Now I have even more good news for those who drink caffeinated coffee. A recent study published in the Journal of the American Medical Association (JAMA, 2005; 294: 97- 104) analyzed multiple existing studies performed both within the United States and in Europe in an effort to discover any connection between coffee intake and the risk of type 2 diabetes (adult-onset diabetes).

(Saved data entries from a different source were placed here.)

(** ** Properties *)

(** C3: Every exit from a control session leaves the arm stopped and idle: whether the
    session returned or raised, and wherever it was, the control flag is down, the gripper
    is released, a connected robot's last call is [Stop], and the simulated robot is out
    of its control mode. *)
Theorem session_always_stops (cfg : ArmCfg) (k : ControlCoeffsCfg) (control : option ControlCfg)
    (a : arm) :
  match control_session cfg k control a with
  | (_, Running) => True
  | (a', _) =>
      control_active a' = false /\
      match src a' with
      | None => True
      | Some (Real s) =>
          gripper s = None /\ (robot s = true -> list.last (log a') = Some (Call Stop))
      | Some (Fake f) => fk_ctrl f = false /\ fk_mode f = "IDLE" /\ fk_gripper_ready f = false
      end
  end.
Proof.
  unfold control_session, mbind, st_bind, st_modify, try_finally.
  destruct (session_body cfg (default (ac_control cfg) control) k (set_active true a)) as [a1 o].
  assert (forall b, let b' := session_cleanup b in control_active b' = false /\
    match src b' with
    | None => True
    | Some (Real s) => gripper s = None /\ (robot s = true -> list.last (log b') = Some (Call Stop))
    | Some (Fake f) => fk_ctrl f = false /\ fk_mode f = "IDLE" /\ fk_gripper_ready f = false
    end) as Hc.
  { intros b. unfold session_cleanup, stop_grip. simpl.
    destruct (src b) as [[s|f]|] eqn:Es; simpl; rewrite ?Es; simpl;
      [|done|by rewrite Es].
    split; [done|]. unfold stop_gripper. destruct (gripper s) as [g|] eqn:Eg; simpl;
      (split; [done|]); unfold source_stop; simpl; intros Hr; rewrite Hr;
      apply (last_snoc (Call Stop)). }
  destruct o; [apply Hc|apply Hc|done].
Qed.
#[local] Hint Resolve handle_stop_quiet kill_proc_quiet respawn_arm_quiet drain_session_q_quiet
  respawn_camera_quiet post_all_quiet : quiet.

(** One step of a sequence: what precedes the bind is quiet. *)
Lemma quiet_bind {X Y} A (m : D X) (k : X -> D Y) d :
  wp m (fun _ => quiet A) d -> (forall x d', quiet A d' -> wp (k x) (fun _ => quiet A) d') ->
  wp (m ≫= k) (fun _ => quiet A) d.
Proof. intros Hm Hk. apply wp_bind. eapply wp_mono; [exact Hm|]. intros x d' H. by apply Hk. Qed.

Lemma handle_reconnect_arm_quiet A e c d : quiet A d -> wp (handle_reconnect_arm e c) (fun _ => quiet A) d.
Proof.
  intros H. unfold handle_reconnect_arm. do 2 (cbn beta; wp_step). cbn beta.
  wp_step; [|quiet_go]. wp_step. wp_step; [quiet_go|]. wp_step; [quiet_go|].
  do 2 (cbn beta; wp_step). cbn beta. wp_step; [quiet_go|].
  apply quiet_bind; [wp_step; [by eauto with quiet|exact H]|]. intros [] d1 H1.
  do 2 (cbn beta; wp_step). cbn beta. apply quiet_bind; [by eauto with quiet|]. intros [] d2 H2.
  apply quiet_bind; [by eauto with quiet|]. intros [] d3 H3. quiet_go.
Qed.

Lemma handle_respawn_camera_quiet A e c d : quiet A d -> wp (handle_respawn_camera e c) (fun _ => quiet A) d.
Proof.
  intros H. unfold handle_respawn_camera. do 2 (cbn beta; wp_step). cbn beta.
  wp_step; [|quiet_go]. wp_step. wp_step; [quiet_go|].
  apply quiet_bind; [wp_step; [by eauto with quiet|exact H]|]. intros [] d1 H1.
  apply quiet_bind; [by eauto with quiet|]. intros [] d2 H2. quiet_go.
Qed.

Lemma handle_grav_comp_quiet A e b d : quiet A d -> wp (handle_grav_comp e b) (fun _ => quiet A) d.
Proof.
  intros H. unfold handle_grav_comp. do 2 (cbn beta; wp_step). cbn beta.
  wp_step; [quiet_go|]. wp_step; [quiet_go|].
  apply quiet_bind; [by eauto with quiet|]. intros [] d1 H1. cbn beta zeta.
  apply quiet_bind; [wp_step; [by eauto with quiet|exact H1]|]. intros [] d2 H2. quiet_go.
Qed.

Lemma handle_force_feedback_quiet A e b d : quiet A d -> wp (handle_force_feedback e b) (fun _ => quiet A) d.
Proof.
  intros H. unfold handle_force_feedback. do 2 (cbn beta; wp_step). cbn beta.
  wp_step; [quiet_go|]. wp_step; [quiet_go|].
  apply quiet_bind; [by eauto with quiet|]. intros [] d1 H1. quiet_go.
Qed.

Lemma reap_dead_arm_quiet A e i u d : quiet A d -> wp (reap_dead_arm e i u) (fun _ => quiet A) d.
Proof.
  intros H. unfold reap_dead_arm. apply quiet_bind; [exact H|]. intros [] d1 H1.
  apply quiet_bind; [exact H1|]. intros [] d2 H2. apply quiet_bind; [by eauto with quiet|]. intros [] d3 H3.
  quiet_go. by apply handle_stop_quiet.
Qed.

Lemma tend_arm_quiet A e i d : quiet A d -> wp (tend_arm e i) (fun _ => quiet A) d.
Proof.
  intros H. unfold tend_arm. do 2 (cbn beta; wp_step). cbn beta. wp_step; [|quiet_go].
  wp_step; [quiet_go|]. apply quiet_bind; [wp_step; [exact H|by apply reap_dead_arm_quiet]|].
  intros [] d1 H1. do 2 (cbn beta; wp_step). cbn beta.
  apply quiet_bind; [wp_step; [exact H1|by eauto with quiet]|]. intros [] d2 H2. quiet_go.
Qed.

Lemma tend_camera_quiet A e i d : quiet A d -> wp (tend_camera e i) (fun _ => quiet A) d.
Proof.
  intros H. unfold tend_camera. do 2 (cbn beta; wp_step). cbn beta. wp_step; [|quiet_go].
  apply quiet_bind; [wp_go; exact H|]. intros p d1 H1. cbn beta zeta. wp_step; [quiet_go|].
  apply quiet_bind; [exact H1|]. intros [] d2 H2. apply quiet_bind; [|intros [] d3 H3; quiet_go].
  do 2 wp_step; [exact H2| |exact H2|by eauto with quiet].
  apply quiet_bind; [by eauto with quiet|]. intros [] d3 H3. by eauto with quiet.
Qed.

Lemma tend_each_quiet A f idx : (forall i d, quiet A d -> wp (f i) (fun _ => quiet A) d) ->
  forall d, quiet A d -> wp (tend_each f idx) (fun _ => quiet A) d.
Proof.
  intros Hf. induction idx as [|i idx IH]; intros d H; simpl; [exact H|].
  apply quiet_bind; [by apply Hf|]. intros l d1 H1. apply quiet_bind; [by apply IH|]. intros l' d2 H2. exact H2.
Qed.

(** A start is quiet, or launches. *)
Lemma handle_start_quiet e c d :
  wp (handle_start e c) (fun _ d' => quiet (d_log d) d' \/ exists l,
    start_decision e d c = Ok (Launch_run l) /\
    d_log d' = (d_log d ++ ((fun s => EvEnter s (enter_message l)) <$> l_sides l) ++
                [EvSpawn (cn_name (pl_consumer (l_plan l))) (d_next d)])%list) d.
Proof.
  assert (Hq : quiet (d_log d) d) by (exists []; by rewrite app_nil_r).
  unfold handle_start. do 2 (cbn beta; wp_step). cbn beta. wp_step.
  - left. exact Hq.
  - wp_go. left. exact Hq.
  - destruct (launch_run_result e l d) as (d' & Hl & Hlog & _ & _). unfold wp. rewrite Hl. right. eauto.
Qed.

In an effort to standardize the various levels of coffee intake defined in the multiple studies, the researchers defined the following categories of consumption for studies performed in the United States versus those in Europe:
United States Studies
|6 cups or more of coffee per day||7 cups or more of coffee per day|
|4-5 cups per day||5-6 cups per day|
|1-3 cups per day (or 3 or more)||4-5 cups per day|
|0 cups per day||2 or less cups per day|
The long-term studies included in their analysis ranged from 6 to 20 years in length, and the study outcomes were adjusted for age, BMI (Body Mass Index), sex, and physical activity, among others.
Even though higher coffee consumption was generally associated with a less healthy lifestyle, those who drank the most coffee (6 cups or more per day) had the lowest risk of type 2 diabetes: a 35% lower risk than those who were in the control groups of no coffee (in the US) or 2 or less cups of coffee per day (in the European studies). Those who were in the second-highest level of consumption had a risk reduction of 28%.
But is it the caffeine, or the coffee that has the positive effect? It appears that it's the coffee.
The studies performed in the US differentiated between decaffeinated and caffeinated coffee because drinking decaffeinated coffee is far more prevalent in the US than elsewhere. The inverse association between coffee intake and risk of type 2 diabetes remained. A study performed in Japan differentiated between caffeinated coffee and caffeine alone, and the inverse association was stronger for the coffee than for the caffeine. Even more interesting, a study performed in Finland differentiated between the type of coffee the study participants drank: drip-filtered coffee (the kind most people in the US drink) versus pot-boiled coffee (i.e., press-pot/French press or Turkish coffee). Finnish risk for type 2 diabetes was higher for those who drank pot-boiled coffee than for those who drank drip-filtered coffee.
Why would coffee have such an effect on our risk of type 2 diabetes? We don't know for sure. Coffee contains a number of different substances other than caffeine that have been shown to have an effect on antioxidant levels, glucose levels, and insulin sensitivity, Further studies will need to be performed to determine just which combination of chemicals has the effect on type 2 diabetes, but in the mean time, the good news is that you still have a green light to continue drinking coffee.